The key here is for physicians to develop a strong, collaborative relationship early on with the parent's primary care physician and to maintain open lines of communication. Physicians should consider what it is like in their own practices when they are dealing with patients who have physicians as family members. It is inherently threatening to a physician to feel that the medical care he or she is providing is being judged. Therefore, it is useful to establish a good relationship with the parent's physician before serious health problems or complications occur.
In this case, Larry should call his father's physician to discuss the communication breakdown. He should approach the physician in a nonthreatening manner. For example: “Hi, Dr. Z. My father has always been pleased with your care, and you and I have always communicated well, so I was surprised and concerned that my father had such difficulty reaching you when he got sick recently and that you didn't call me about his hospitalization. Can you tell me what happened?” Larry might also ask his father's physician to obtain more information about his father's treatment plan from the cardiologist. In dealing with his father's physician or the cardiologist, it is important for Larry not to come across as challenging or threatening, as this will usually provoke a defensive response or a confrontation. However, it is certainly reasonable for Larry to request more information from the cardiologist, including asking him to fax relevant parts of his father's medical records.
Fortunately, in Larry's case, his father's prognosis was good. In some cases, a physician may not feel that a parent is receiving appropriate medical care or that the parent's physician is doing an adequate job. Before intervening, one should be sure to discuss the care with one's parent and assess the parent's relationship with the physician. Physicians must remember that it is their parent's physician and medical care, not theirs. If, despite a son's or daughter's concerns, a parent is content with the physician and medical care, the son or daughter should not confront the physician because communication may cease altogether.

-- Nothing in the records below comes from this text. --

(** C4: a routing id names one user, and never another one. After any sequence
    of operations a host label resolves to a user exactly when it is, without
    regard to case, the routing id of an account that is neither disabled nor
    deleted; every account has one; and an id that was rotated away or
    belonged to a deleted user is never given out again, so that old links
    cannot spend a stranger's quota. *)
Theorem routing_ids_name_users (a : Accounts) (ops : list Op) :
  let d := run_ops ops (empty_directory a) in
  (forall label user id,
     find_by_routing_id label (user_routing_ids d) (dir_accounts d) = Some (user, id) <->
     exists acct, user_account user d = Some acct /\ ua_disabled acct = false /\ ua_routing_id acct = id /\
       eq_ignore_ascii_case id label = true) /\
  (forall user u, users (dir_accounts d) !! user = Some u -> user_live u = true -> is_Some (user_account user d)) /\
  (forall r more, r ∈ user_routing_ids d -> RoutingId.active r = false ->
     let d' := run_ops more d in
     find_by_routing_id (RoutingId.routing_id r) (user_routing_ids d') (dir_accounts d') = None).
Proof.
  cbv zeta. set (d := run_ops ops _). assert (Hd : wf d) by apply wf_run_ops, wf_empty. split; [|split].
  - intros label user id. rewrite find_by_routing_id_Some by done. split.
    + intros (r & u & Hr & Ha & <- & <- & He & Hu & Hen). unfold user_enabled in Hen. bool_to_prop.
      destruct (user_account_total d _ u Hd Hu) as [acct Ht]; [done|]. exists acct. split; [done|].
      destruct (user_account_Some _ _ _ Hd Ht) as (r' & u' & Hr' & Hi & Ha' & Hu' & _ & -> & ->).
      assert (r' = r) as ->; [|naive_solver congruence].
      assert (Hone : forall x, x ∈ user_routing_ids d -> RoutingId.user_id x = RoutingId.user_id r ->
        RoutingId.active x = true -> active_routing_id (RoutingId.user_id r) d = Some x)
        by (intros; by apply (active_routing_id_Some _ _ _ _ Hd)).
      pose proof (Hone r Hr eq_refl Ha). pose proof (Hone r' Hr' Hi Ha'). congruence.
    + intros (acct & Ht & Hdis & <- & He).
      destruct (user_account_Some _ _ _ Hd Ht) as (r & u & Hr & Hi & Ha & Hu & Hl & Hid & Hdu).
      exists r, u. rewrite Hid in *. unfold user_enabled. rewrite <- Hdu, Hdis, Hl. done.
  - intros user u. by apply user_account_total.
  - intros r more Hr Ha. destruct (find_by_routing_id _ _ _) as [[user id]|] eqn:E; [|done]. exfalso.
    pose proof (wf_run_ops more d Hd) as Hd'. apply (find_by_routing_id_Some _ _ _ _ Hd') in E.
    destruct E as (x & u & Hx & Hxa & _ & Hid & He & _). destruct (later_run more d r Hr) as (r' & Hr' & El & Ha').
    assert (x = r') as ->; [|rewrite Ha' in Hxa; done].
    eapply (NoDup_fmap_inj lower_id); [apply (wf_ids _ _ Hd')|done|done|]. rewrite El. unfold lower_id. rewrite Hid.
    unfold eq_ignore_ascii_case in He. by bool_to_prop.
Qed.

(** *** How sessions end *)

(** An operation that gives out no session under the hash of [token]. *)
Definition fresh_for (token : string) (op : Op) : Prop :=
  match op with
  | OpNewSession _ t _ _ | OpInsertSession _ t _ _ | OpFinishLogin _ t _ => hash_token t <> hash_token token
  | _ => True
  end.

(** An operation that ends the session of [token], which belongs to [user]. *)
Definition revokes (op : Op) (user : Z) (token : string) (d : Directory) : Prop :=
  match op with
  | OpLogout t => hash_token t = hash_token token
  | OpSetDisabled now actor id disabled =>
      id = user /\ disabled = true /\ (set_user_disabled now actor id disabled d).1 = true
  | OpSoftDelete now actor id => id = user /\ (soft_delete_user now actor id d).1 = true
  | OpFinishChange now id change => id = user /\ (finish_password_change now id change d).1 = true
  | _ => False
  end.

(** Sessions of [m'] are those of [m], used or not. *)
Definition older_sessions (token : string) (m m' : gmap string Session.t) : Prop :=
  forall s', m' !! hash_token token = Some s' ->
  exists s, m !! hash_token token = Some s /\ Session.expires_at s' = Session.expires_at s.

Dealing with a parent's illness long-distance can cause additional difficulties. Communicating by telephone (versus letter or facsimile) is usually preferable, but when problems arise, it may still be necessary to travel to the parent's home to meet with the physicians involved face-to-face. Physician family members may avoid many misunderstandings and miscommunications by meeting with their parent(s) and the physican involved in the parent's care.
Being a physician-son or physician-daughter is not an easy role, but here are some suggestions: First, start early and work to develop a good relationship with your parent's physician(s) and maintain open lines of communication. Second, if you have concerns about the care that your parent is receiving, speak to his or her physician in an inquiring but nonthreatening manner. Remember what it is like in your practice when you have patients whose sons or daughters are physicians. Third, if you feel your parent is receiving inadequate care, talk to your parent and be sure that you are both in agreement before intervening. Your parent has the ultimate decision about his or her own medical care.
These guidelines should help physicians ensure the best medical care for their parents while, at the same time, remaining supportive and helpful daughters and sons.
1. La Puma J, Stocking CB, LaVoie D, Darling CA. When physicians treat members of their own families. Practices in a community hospital. N Engl J Med. 1991;325:1290–4.
2. McDaniel SH, Campbell TL, Seaburn DB. Managing personal and professional boundaries: how to make the physician's own issues a resource in patient care. In: Family-oriented primary care: a manual for medical providers. New York: Springer-Verlag, 1990.